Por un momento, cierro los párpados y otro movimiento me atenaza el estómago, ese punto en que confluyen los recuerdos y el lugar destinado al olvido, el mismo que permite al corazón desvirtuar excusas. Parecen alicates retorciendo el aire: el dolor físico de Ibrahima; el culatazo que golpea, abre la cabeza y le permite cifrar el tiempo según va secando la sangre… el agua… «Los demás se quedaron allí, en mitad del desierto. Con la Policía. O con la sed…»  

Hoy, sé que no todos los desiertos hunden los cuerpos de la misma forma. Más de cien páginas, puede que una letra por kiló (kilómetro). Ni una lágrima ha escapado mientras tantos granos de arena de Miñán (Hermanito) abnegaban la sinrazón de las políticas migratorias. Ni con los yallah, yallah (vamos, vamos) que empujaban a sentarse en el mar, cuando todas sabemos que «…el mar no es un lugar para sentarse».

 

 

Ahora sí, el llanto —preso al igual que Ibrahima tras los muros de acuerdos internacionales—, fluye incontinente, desbrozando sus largas caminatas a través de circunstancias inhumanas, bajo el férreo control de las mafias civiles y policiales.

Cada libro que cerramos después de haber recorrido su espina dorsal, su asfalto, sus esquinas y los escondites en que buscar cobijo de nuestra propia historia nos deja un poso diferente; algunos, solo eso: un poso que, si abrimos otro libro, se olvidará fácilmente. Otros, como Miñán, son el movimiento. Entenderás a qué me refiero una vez que lo tengas en tus manos. No importarán las historias que hayas escuchado antes; las heridas que hayas recibido, en forma de grafía sobre un lienzo de imprenta; los desiertos que hayas imaginado, ni el tsunami que asome en la desesperación que hayas podido experimentar en lecturas anteriores.  

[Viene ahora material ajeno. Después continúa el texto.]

(* ===== verification/TcpUser.v ===== *)
(** * The operations of the socket's user

    Opening, closing, writing and reading keep the invariant; a write appends to
    the transmit buffer and a read takes from the front of the receive buffer. *)
From stdpp Require Import prelude.
From S2P Require Import Prelude Wire SeqSpec TcpTimers Assembler AssemblerSpec RingBuffer RingSpec TcpSocket TcpProcess.
From S2P Require Import TcpDispatch TcpInv TcpReply TcpStages TcpMoves TcpAcks TcpReceive TcpSend.
Open Scope Z_scope.

(** ** Creation *)

Definition buffers_ok (n : nat) (rx tx : Ring.RingBuffer Z) : Prop :=
  (0 < n)%nat ∧ RingSpec.wf rx ∧ Ring.len rx = 0%nat ∧ Z.of_nat (Ring.capacity rx) <= 2 ^ 30 ∧
  RingSpec.wf tx ∧ Ring.len tx = 0%nat ∧ Z.of_nat (Ring.capacity tx) < 2 ^ 31 - 1.
Lemma new_ok {E} n rx tx seed :
  buffers_ok n rx tx → ∃ s, @new E n rx tx seed = Ok s ∧ tcp_inv s ∧ state s = Closed.
Proof.
  intros (Hn & H1 & H2 & H3 & H4 & H5 & H6). unfold new. change (Z.shiftl 1 30) with (2 ^ 30).
  rewrite (proj2 (Z.ltb_ge _ _)) by lia. eexists. split; [done|]. split; [|done].
  assert (0 <= Z.of_nat (Ring.capacity rx) <= 2 ^ 30) as Hc by lia. pose proof (win_shift_ok _ Hc) as Hs. split.
  - constructor; cbn; try done; [apply AssemblerSpec.new_wf|by destruct n; [lia|]|].
    intros x. by rewrite AssemblerSpec.new_absent.
  - constructor; cbn; try done. by intros [? _].
  - by intros [?|[?|?]].
  - constructor; cbn; try done. by intros [? _].
  - by constructor.
  - by constructor.
Qed.

(** ** Opening and closing *)

Definition opened (s : Socket) (e : IpListenEndpoint) : Socket :=
  update state (λ _, Listen) (update tuple (λ _, None) (update listen_endpoint (λ _, e) (cleared s))).
Lemma opened_inv s e : tcp_inv s → tcp_inv (opened s e).
Proof.
  intros Hinv. pose proof (cleared_reset s Hinv) as [[Hrx Htx _ _ Hpe Hti] _ (Hl & Hf & Hp) Ht _]. unfold opened.
  split; [inherit Hrx| | | |inherit Hpe|inherit Hti].
  - destruct Htx. constructor; fields; try done.
  - intros _. by split_and!.
  - constructor; fields; try done. by intros [_ ?].
Qed.
Lemma listen_ok e s :
  tcp_inv s → wp (listen e) s (λ r s',
    match r with
    | Ok _ => s' = s ∧ state s = Listen ∨ is_open s = false ∧ s' = opened s e
    | Err _ => s' = s
    | Panic => False
    end).
Proof.
  intros Hinv. unfold listen, set_state. destruct (listen_port e =? 0); wp_steps; [done|].
  destruct (is_open s) eqn:Ho; wp_steps.
  - destruct (bool_decide_reflect (state s = Listen)); cbn [andb]; [|by wp_steps].
    destruct (bool_decide _); wp_steps; [by left|done].
  - eapply wp_eq; [apply reset_run|]. cbv beta iota. wp_steps. by right.
Qed.

Definition connecting (s : Socket) (t : Tuple) (iss rs : Z) : Socket :=
  update remote_last_seq (λ _, iss) (update local_seq_no (λ _, iss) (update rand_state (λ _, rs)
    (update state (λ _, SynSent) (update tuple (λ _, Some t) (cleared s))))).
Lemma connecting_inv s t iss rs :
  tcp_inv s → is_i32 iss → version (addr (local t)) = version (addr (remote t)) → tcp_inv (connecting s t iss rs).
Proof.
  intros Hinv Hi Hv. pose proof (cleared_reset s Hinv) as [[Hrx Htx _ _ Hpe Hti] _ (Hl & Hf & Hp) Ht _]. unfold connecting.
  split; [inherit Hrx| | | |inherit Hpe|inherit Hti].
  - destruct Htx. constructor; fields; try done. intros _. unfold flight, tx_len. fields. unfold offset. rewrite Z.sub_diag.
    change (as_i32 0) with 0. cbn [ctl]. lia.
  - intros _. by split_and!.
  - by constructor; fields.
Qed.
Lemma connect_ok cx re le s :
  tcp_inv s → wp (connect cx re le) s (λ r s',
    match r with
    | Ok _ => is_open s = false ∧ tcp_inv s' ∧ ∃ t iss rs, s' = connecting s t iss rs ∧ remote t = re
    | Err _ => s' = s
    | Panic => False
    end).
Proof.
  intros Hinv. unfold connect, set_state. wp_steps. destruct (is_open s) eqn:Ho; [by wp_steps|].
  destruct (_ || _); [by wp_steps|]. destruct (listen_port le =? 0); [by wp_steps|].
  assert (∀ a (Q : outcome ConnectError () → Socket → Prop),
    (∀ r s', match r with
       | Ok _ => tcp_inv s' ∧ ∃ t iss rs, s' = connecting s t iss rs ∧ remote t = re
       | Err _ => s' = s
       | Panic => False end → Q r s') →
    wp (if negb (bool_decide (version a = version (addr re))) then throw ConnectUnaddressable else
      reset;; put tuple (Some (MkTuple (MkEndpoint a (listen_port le)) re));; put state SynSent;;
      seq ← random_seq_no; put local_seq_no seq;; put remote_last_seq seq : prog Socket ConnectError ()) s Q) as Hgo.
  { intros a Q HQ. destruct (bool_decide_reflect (version a = version (addr re))) as [Hv|]; cbn [negb].
    2: { wp_steps. by apply HQ. }
    wp_step. eapply wp_eq; [apply reset_run|]. cbv beta iota. wp_steps. unfold random_seq_no, rand_u32. wp_steps. fields.
    apply HQ. split; [apply connecting_inv; [done|apply as_i32_range|done]|]. by eexists _, _, _. }
  destruct (listen_addr le) as [a|]; [destruct (is_unspecified a)|]; wp_steps.
  - done.
  - apply Hgo. intros [[]|?|] s'; by auto.
  - destruct (get_source_address cx (addr re)) as [a|]; wp_steps; [|done]. apply Hgo. intros [[]|?|] s'; by auto.
Qed.

(** Closing moves along an edge and leaves the rest. *)
Definition next_closing (st : State) : State :=
  match st with
  | Listen | SynSent => Closed
  | SynReceived | Established => FinWait1
  | CloseWait => LastAck
  | st => st
  end.
Lemma close_run s : close s = (Ok (), update state (λ _, next_closing (state s)) s).
Proof. apply wp_run. unfold close, set_state. wp_steps. destruct (state s) eqn:E; wp_steps; first [done|cbn [next_closing]; rewrite <- E; by destruct s]. Qed.
Lemma close_inv s : tcp_inv s → tcp_inv (update state (λ _, next_closing (state s)) s).
Proof.
  intros [Hrx Htx Hop Hli Hpe Hti]. split; [inherit Hrx| | | |inherit Hpe|inherit Hti].
  - destruct Htx as [H1 H2 H3 H4 H5]. constructor; fields; try done. unfold flight, tx_len in *. fields.
    unfold synced in *. destruct (state s); cbn in *; try (by intros []); intros _; specialize (H5 ltac:(done)); lia.
  - unfold opening_inv, opening in *. fields. intros Ho. destruct (state s); cbn in Ho; try (by destruct Ho as [|[|]]).
  - destruct Hli as [H1 H2 H3]. constructor; fields; [|by destruct (state s)|done].
    unfold synced in *. destruct (state s); cbn; try (by intros []); auto.
Qed.
Lemma abort_inv s : tcp_inv s → tcp_inv (update state (λ _, Closed) s).
Proof.
  intros Hinv. assert (update state (λ _, Closed) s = update tuple (λ _, tuple s) (update state (λ _, Closed) s)) as -> by (by destruct s).
  apply closed_inv; [done|]. apply Hinv.
Qed.

(** ** Writing and reading *)

(** A write appends what fits. *)
Record wrote (s : Socket) (data : list Z) (n : nat) (s' : Socket) : Prop := {
  wrote_may : may_send s = true;
  wrote_n : n = min (length data) (RingSpec.free (tx_buffer s));
  wrote_tx : RingSpec.holds (tx_buffer s) (tx_buffer s') (RingSpec.contents (tx_buffer s) ++ take n data);
  wrote_same : rx_view s' = rx_view s ∧ link_view s' = link_view s ∧ state s' = state s ∧
    local_seq_no s' = local_seq_no s ∧ remote_last_seq s' = remote_last_seq s ∧ win_view s' = win_view s;
  wrote_inv : tcp_inv s' }.

Definition appended (s : Socket) (rb : Ring.RingBuffer Z) (l : option Z) (t : Timer.Timer) : Socket :=
  update timer (λ _, t) (update remote_last_ts (λ _, l) (update tx_buffer (λ _, rb) s)).
Lemma appended_inv s rb l t data :
  tcp_inv s → may_send s = true → RingSpec.holds (tx_buffer s) rb (RingSpec.contents (tx_buffer s) ++ data) →
  opt_all instant_ok l → timer_ok t → tcp_inv (appended s rb l t).
Proof.
  intros [Hrx Htx Hop Hli Hpe Hti] Hms (Hwf & Hcap & Hq) Hl Ht. unfold appended.
  assert (¬ opening (state s)) as Hno by (unfold may_send in Hms; destruct (state s); try done; intros [|[|]]; done).
  split; [inherit Hrx| |by intros Ho; destruct Hno|inherit Hli|inherit Hpe|destruct Hti; constructor; fields; done].
  destruct Htx as [H1 H2 H3 H4 H5]. constructor; unfold flight; fields; rewrite ?Hcap; try done.
  intros Hs. specialize (H5 Hs). unfold flight, tx_len in *. fields.
  assert (Ring.len (tx_buffer s) <= Ring.len rb)%nat; [|lia].
  change (Ring.rlen (tx_buffer s) <= Ring.rlen rb)%nat.
  rewrite <- !RingSpec.contents_length by done. rewrite Hq, length_app. lia.
Qed.
(** Data for a closed window starts the probe timer. *)
Lemma probe_on_write_ok {E} (b : bool) s :
  time_inv s →
  wp (if b then
        delay ← inspect (λ s, Rtte.retransmission_timeout (rtte s)); total (on timer (Timer.set_for_zero_window_probe 0 delay))
      else mret () : prog Socket E ()) s
    (λ r s', r = Ok () ∧ ∃ t, timer_ok t ∧ s' = set_timer s t).
Proof.
  intros Hti. destruct b; wp_steps.
  - rewrite retransmission_timeout_ok by apply Hti. cbv beta iota. pose proof (rtte_is_ok s Hti) as Hr.
    apply on_timer_rule; [apply set_for_zero_window_probe_ok; [by unfold instant_ok|]|intros t Ht; split; [done|by eexists]].
    destruct (rto_duration _ Hr) as [Hd ?]. unfold duration_ok in Hd. lia.
  - split; [done|]. exists (timer s). split; [apply Hti|by destruct s].
Qed.
Lemma send_slice_ok data s :
  tcp_inv s → wp (send_slice data) s (λ r s',
    match r with
    | Ok n => wrote s data n s'
    | Err _ => may_send s = false ∧ s' = s
    | Panic => False
    end).
Proof.
  intros Hinv. unfold send_slice, send_impl. wp_steps. destruct (may_send s) eqn:Hms; cbn [negb]; wp_steps; [|done].
  destruct (RingSpec.enqueue_slice_spec (tx_buffer s) data (tx_wf s (inv_tx s Hinv))) as (rb & Hrun & Hh).
  set (n := min _ _) in *. wp_call Hrun. wp_steps.
  assert (∀ l t, opt_all instant_ok l → timer_ok t → wrote s data n (appended s rb l t)) as Hw.
  { intros l t Hl Ht. constructor; try done. by eapply appended_inv. }
  pose proof (inv_time s Hinv) as Hti. set (s1 := update tx_buffer (λ _, rb) s).
  assert (s1 = appended s rb (remote_last_ts s) (timer s)) as Hs1 by (by destruct s).
  destruct (0 <? n)%nat; wp_steps; [|rewrite Hs1; apply Hw; apply Hti].
  assert (∀ (b : bool) l, opt_all instant_ok l → wp (if b then
        delay ← inspect (λ s, Rtte.retransmission_timeout (rtte s)); total (on timer (Timer.set_for_zero_window_probe 0 delay))
      else mret () : prog Socket SendError ()) (update remote_last_ts (λ _, l) s1)
    (λ r s', ∃ t, r = Ok () ∧ timer_ok t ∧ s' = appended s rb l t)) as Hgo.
  { intros b l Hl. eapply wp_mono; [apply probe_on_write_ok; destruct Hti; unfold s1; constructor; fields; done|].
    intros r s' (-> & t & Ht & ->). by exists t. }
  assert (s1 = update remote_last_ts (λ _, remote_last_ts s) s1) as Hs1' by (by unfold s1; destruct s).
  destruct (tx_len s =? 0); wp_steps.
  - eapply wp_mono; [by apply (Hgo _ None)|]. intros r s' (t & -> & Ht & ->). wp_steps. by apply Hw.
  - rewrite Hs1'. eapply wp_mono; [apply Hgo, Hti|]. intros r s' (t & -> & Ht & ->). wp_steps. apply Hw; [apply Hti|done].
Qed.

(** A read takes octets from the front, and the receive window moves past them. *)
Record took (s : Socket) (n : nat) (s' : Socket) : Prop := {
  took_may : may_recv s = true;
  took_n : (n <= Ring.len (rx_buffer s))%nat;
  took_rx : RingSpec.holds (rx_buffer s) (rx_buffer s') (drop n (RingSpec.contents (rx_buffer s)));
  took_spare : RingSpec.keeps_spare (rx_buffer s) (rx_buffer s');
  took_seq : remote_seq_no s' = as_i32 (remote_seq_no s + Z.of_nat n);
  took_same : assembler s' = assembler s ∧ rx_fin_received s' = rx_fin_received s ∧
    tx_view s' = tx_view s ∧ link_view s' = link_view s ∧ win_view s' = win_view s;
  took_inv : tcp_inv s' }.
Lemma took_len s n rb :
  RingSpec.wf (rx_buffer s) → (n <= Ring.len (rx_buffer s))%nat →
  RingSpec.holds (rx_buffer s) rb (drop n (RingSpec.contents (rx_buffer s))) → Ring.len rb = (Ring.len (rx_buffer s) - n)%nat.
Proof. intros. by eapply tx_drop. Qed.
Lemma read_took s rb n :
  tcp_inv s → (n <= Ring.len (rx_buffer s))%nat → may_recv s = true →
  RingSpec.holds (rx_buffer s) rb (drop n (RingSpec.contents (rx_buffer s))) → RingSpec.keeps_spare (rx_buffer s) rb →
  took s n (update remote_seq_no (λ _, as_i32 (remote_seq_no s + Z.of_nat n)) (update rx_buffer (λ _, rb) s)).
Proof.
  intros Hinv Hn Hmay Hh Hsp. constructor; try done. destruct Hinv as [Hrx Htx Hop Hli Hpe Hti].
  pose proof (took_len s n rb (rx_wf s Hrx) Hn Hh) as Hlen. destruct Hh as (Hwf & Hcap & Hq).
  split; [|inherit Htx| |inherit Hli|inherit Hpe|inherit Hti].
  - destruct Hrx as [H1 H2 H3 H4 H5 H6]. constructor; unfold rx_capacity, rx_free, RingSpec.free in *; fields; rewrite ?Hcap; try done.
    + intros x Hx. specialize (H5 x Hx). change (Ring.rlen rb) with (Ring.len rb). unfold Ring.len in *. lia.
    + apply as_i32_range.
  - intros Ho. destruct (Hop Ho) as (H1 & H2 & H3 & H4). unfold tx_len, rx_len in *. fields. split_and!; try done.
    rewrite Hlen. unfold Ring.len in *. lia.
Qed.
Lemma recv_error_check_rule s (Q : outcome RecvError () → Socket → Prop) :
  (may_recv s = true → Q (Ok ()) s) →
  (may_recv s = false → Q (Err (if rx_fin_received s then RecvFinished else RecvInvalidState)) s) →
  wp recv_error_check s Q.
Proof.
  intros H1 H2. unfold recv_error_check. wp_steps. destruct (may_recv s); cbn [negb]; wp_steps; [by apply H1|].
  destruct (rx_fin_received s); wp_steps; by apply H2.
Qed.
Lemma recv_slice_ok data s :
  tcp_inv s → wp (recv_slice data) s (λ r s',
    match r with
    | Ok (n, out) => took s n s' ∧ n = min (length data) (Ring.len (rx_buffer s)) ∧
        out = take n (RingSpec.contents (rx_buffer s)) ++ drop n data
    | Err e => may_recv s = false ∧ s' = s ∧ e = if rx_fin_received s then RecvFinished else RecvInvalidState
    | Panic => False
    end).
Proof.
  intros Hinv. unfold recv_slice, recv_impl. wp_step. apply recv_error_check_rule; [|done]. intros Hmay. cbv beta iota. wp_steps.
  pose proof (rx_wf s (inv_rx s Hinv)) as Hwf.
  destruct (RingSpec.dequeue_slice_spec (rx_buffer s) data Hwf) as (rb & Hrun & Hh).
  pose proof (RingSpec.dequeue_slice_keeps (rx_buffer s) data Hwf) as Hsp. rewrite Hrun in Hsp. cbn [snd] in Hsp.
  set (n := min _ _) in *. wp_call Hrun. wp_steps. fields.
  pose proof (rx_len_free s (inv_rx s Hinv)) as Hl. pose proof (rx_cap s (inv_rx s Hinv)).
  assert (n <= Ring.len (rx_buffer s))%nat as Hn by (unfold n, Ring.len; lia).
  rewrite seq_add_ok by (unfold i32_max, rx_len in *; lia). wp_steps. split; [|done]. by apply read_took.
Qed.
(** A socket that may not be read from has nothing to read. *)
Lemma unread_none s : tcp_inv s → may_recv s = false → RingSpec.contents (rx_buffer s) = [].
Proof.
  intros Hinv Hm. apply nil_length_inv. rewrite RingSpec.contents_length by apply Hinv.
  unfold may_recv, Ring.is_empty, Ring.len in Hm. destruct (Ring.rlen (rx_buffer s)); [done|]. by destruct (state s).
Qed.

Este libro es diferente, porque su forma de hablar también lo es. Su mecánica particular de hacer sentir, decir la herida; las expresiones y aprendizaje de Ibrahima y la sensibilidad y humanidad de Amets en acoplar la herida para que muchos tú que son yo podamos percibir el movimiento del que hablan ellos, y su oleaje pueda ser el nuestro.

 

 

Cerrar un libro supone para mí acotar un espacio en lo que nada más intervenga, dejar reposar, demorar por algún tiempo el comienzo de otro.  No soy capaz de terminar y empezar como se cuenta hasta cien y seguido. Se empieza de nuevo:  uno dos tres cuatro cinco seis siete hasta alcanzar de nuevo la centena sin comas ni pausas. Cuando llego a la puerta de atrás, giro el dorso y paso las yemas de mis dedos por la portada. Me quedo unos instantes aislada en las vocales, escalando consonantes, merodeando los puntos y aparte, convertida en una sílaba más de su testimonio. Y suspiro con el mismo aliento contenido en las páginas, con los mismos pulmones que alimentan el hábitat entre cubiertas. Esto no ocurre siempre. Cuando no, es porque no existe movimiento y el pensamiento puede seguir a sus cosas de antes como si no acabara de estar en otra parte.

La voz de Ibrahima, junto con las manos de Amets, ha hecho posible un bello texto literario. Miñán va más allá de una narración real que atesorar en la memoria colectiva. Es un decálogo visceral y honesto contra la intolerancia de las políticas migratorias: la solidaridad convertida en alegato por los DD.HH. y la dignidad de todas las personas, sea cual sea su origen.

Todas las historias destilan heridas. Aunque algunos «bosques» se empeñen en guardarlas, algunas se ven. Este libro te contará una de ellas.

¡Gracias, Amets e Ibrahima, por hacer visible lo cotidiano y compartir el espacio inmensurable de vuestra amistad!